### WORK TASK
The answer is all of the data, repeated exactly.

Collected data
(** * Task dispatch and delivery tracking of the WhatsApp API backend

    A shallow embedding of the pipeline that hands persisted tasks to a
    device (pull model: [MobZapService.fetchTasks], [TaskController.getTasks];
    push model: the Bull message worker), reconciles the device's callbacks
    ([MobZapService.processCallback], [TaskController.updateTaskStatus]) and
    fans events out to webhooks ([triggerWebhook]).

    Conventions of the embedding:
    - a Prisma table is the list of its rows, in insertion order;
    - a JavaScript value that may be [undefined] (or [null]) is an [option];
    - [new Date()] is an explicit argument, milliseconds since the epoch;
    - a row id drawn by the database ([@default(uuid())]) is an explicit
      argument of the operation that creates the row;
    - an [async] function that may reject returns a [Res]. *)

From Stdlib Require Import List ZArith String Ascii Bool Lia.
From Stdlib Require Import Sorting.Sorted Sorting.Permutation.
Import ListNotations.

Local Open Scope string_scope.
Local Open Scope Z_scope.

(** ** JavaScript idioms used by the handlers *)

Module Js.

(** Outcome of a call that may throw (or of a promise that may reject). *)
Inductive Res (A : Type) : Type :=
| Ok (a : A)
| Throw (msg : string).
Arguments Ok {A} a.
Arguments Throw {A} msg.

(** Truthiness of an optional string: [undefined] and [''] are falsy. *)
Definition truthy (v : option string) : bool :=
  match v with
  | Some s => negb (s =? "")%string
  | None => false
  end.

(** [a || b] on optional strings. *)
Definition or_else (a b : option string) : option string :=
  if truthy a then a else b.

(** [a || d] where [d] is a string literal. *)
Definition or_default (a : option string) (d : string) : string :=
  match a with
  | Some s => if (s =? "")%string then d else s
  | None => d
  end.

(** [n || d] on an optional number: [undefined] and [0] are falsy. *)
Definition or_num (n : option Z) (d : Z) : Z :=
  match n with
  | Some v => if v =? 0 then d else v
  | None => d
  end.

(** A JSON value as far as the handlers tell values apart: [null], a
    string, an array, or any other value (a boolean, a number or an
    object), kept as its text.  None of the other values has a [replace] or
    a [map] method. *)
#[warnings="-register-all"]
Inductive JsValue :=
| JNull
| JStr (s : string)
| JArr (items : list JsValue)
| JOther (raw : string).

(** The value when it is a string; Prisma accepts nothing else for a
    [String] column. *)
Definition as_string (v : option JsValue) : option string :=
  match v with
  | Some (JStr s) => Some s
  | _ => None
  end.

Definition is_string (v : JsValue) : bool :=
  match v with JStr _ => true | _ => false end.

(** [s.toUpperCase()] on ASCII text, the only use being the comparison of
    [mediaType] with the names of [enum MessageType].  The few letters
    outside ASCII that JavaScript maps to ASCII capitals (long s, dotless
    i) are not covered. *)
Definition upper_char (c : ascii) : ascii :=
  let n := nat_of_ascii c in
  if ((97 <=? n) && (n <=? 122))%nat then ascii_of_nat (n - 32) else c.

Fixpoint toUpperCase (s : string) : string :=
  match s with
  | EmptyString => EmptyString
  | String c r => String (upper_char c) (toUpperCase r)
  end.

End Js.
Export Js.

(** ** Destination formatting ([MobZapService.formatPhoneNumber]) *)

Module Phone.

(** The class [\d]: the ten ASCII digits. *)
Definition is_digit (c : ascii) : bool :=
  let n := nat_of_ascii c in ((48 <=? n) && (n <=? 57))%nat.

(** [phone.replace(/\D/g, '')] *)
Fixpoint strip_non_digits (s : string) : string :=
  match s with
  | EmptyString => EmptyString
  | String c r =>
      if is_digit c then String c (strip_non_digits r) else strip_non_digits r
  end.

(** [s.startsWith('55')] *)
Definition startsWith55 (s : string) : bool := String.prefix "55" s.

Definition formatPhoneNumber (phone : string) : string :=
  let cleaned := strip_non_digits phone in
  if negb (startsWith55 cleaned) then "55" ++ cleaned else cleaned.

(** Every character of the string is a digit. *)
Fixpoint all_digits (s : string) : bool :=
  match s with
  | EmptyString => true
  | String c r => is_digit c && all_digits r
  end.

End Phone.

(** ** The Prisma schema: enums, rows and tables *)

Module Store.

### REPLY
(** * Task dispatch and delivery tracking of the WhatsApp API backend

    A shallow embedding of the pipeline that hands persisted tasks to a
    device (pull model: [MobZapService.fetchTasks], [TaskController.getTasks];
    push model: the Bull message worker), reconciles the device's callbacks
    ([MobZapService.processCallback], [TaskController.updateTaskStatus]) and
    fans events out to webhooks ([triggerWebhook]).

    Conventions of the embedding:
    - a Prisma table is the list of its rows, in insertion order;
    - a JavaScript value that may be [undefined] (or [null]) is an [option];
    - [new Date()] is an explicit argument, milliseconds since the epoch;
    - a row id drawn by the database ([@default(uuid())]) is an explicit
      argument of the operation that creates the row;
    - an [async] function that may reject returns a [Res]. *)

From Stdlib Require Import List ZArith String Ascii Bool Lia.
From Stdlib Require Import Sorting.Sorted Sorting.Permutation.
Import ListNotations.

Local Open Scope string_scope.
Local Open Scope Z_scope.

(** ** JavaScript idioms used by the handlers *)

Module Js.

(** Outcome of a call that may throw (or of a promise that may reject). *)
Inductive Res (A : Type) : Type :=
| Ok (a : A)
| Throw (msg : string).
Arguments Ok {A} a.
Arguments Throw {A} msg.

(** Truthiness of an optional string: [undefined] and [''] are falsy. *)
Definition truthy (v : option string) : bool :=
  match v with
  | Some s => negb (s =? "")%string
  | None => false
  end.

(** [a || b] on optional strings. *)
Definition or_else (a b : option string) : option string :=
  if truthy a then a else b.

(** [a || d] where [d] is a string literal. *)
Definition or_default (a : option string) (d : string) : string :=
  match a with
  | Some s => if (s =? "")%string then d else s
  | None => d
  end.

(** [n || d] on an optional number: [undefined] and [0] are falsy. *)
Definition or_num (n : option Z) (d : Z) : Z :=
  match n with
  | Some v => if v =? 0 then d else v
  | None => d
  end.

(** A JSON value as far as the handlers tell values apart: [null], a
    string, an array, or any other value (a boolean, a number or an
    object), kept as its text.  None of the other values has a [replace] or
    a [map] method. *)
#[warnings="-register-all"]
Inductive JsValue :=
| JNull
| JStr (s : string)
| JArr (items : list JsValue)
| JOther (raw : string).

(** The value when it is a string; Prisma accepts nothing else for a
    [String] column. *)
Definition as_string (v : option JsValue) : option string :=
  match v with
  | Some (JStr s) => Some s
  | _ => None
  end.

Definition is_string (v : JsValue) : bool :=
  match v with JStr _ => true | _ => false end.

(** [s.toUpperCase()] on ASCII text, the only use being the comparison of
    [mediaType] with the names of [enum MessageType].  The few letters
    outside ASCII that JavaScript maps to ASCII capitals (long s, dotless
    i) are not covered. *)
Definition upper_char (c : ascii) : ascii :=
  let n := nat_of_ascii c in
  if ((97 <=? n) && (n <=? 122))%nat then ascii_of_nat (n - 32) else c.

Fixpoint toUpperCase (s : string) : string :=
  match s with
  | EmptyString => EmptyString
  | String c r => String (upper_char c) (toUpperCase r)
  end.

End Js.
Export Js.

(** ** Destination formatting ([MobZapService.formatPhoneNumber]) *)

Module Phone.

(** The class [\d]: the ten ASCII digits. *)
Definition is_digit (c : ascii) : bool :=
  let n := nat_of_ascii c in ((48 <=? n) && (n <=? 57))%nat.

(** [phone.replace(/\D/g, '')] *)
Fixpoint strip_non_digits (s : string) : string :=
  match s with
  | EmptyString => EmptyString
  | String c r =>
      if is_digit c then String c (strip_non_digits r) else strip_non_digits r
  end.

(** [s.startsWith('55')] *)
Definition startsWith55 (s : string) : bool := String.prefix "55" s.

Definition formatPhoneNumber (phone : string) : string :=
  let cleaned := strip_non_digits phone in
  if negb (startsWith55 cleaned) then "55" ++ cleaned else cleaned.

(** Every character of the string is a digit. *)
Fixpoint all_digits (s : string) : bool :=
  match s with
  | EmptyString => true
  | String c r => is_digit c && all_digits r
  end.

End Phone.

(** ** The Prisma schema: enums, rows and tables *)

Module Store.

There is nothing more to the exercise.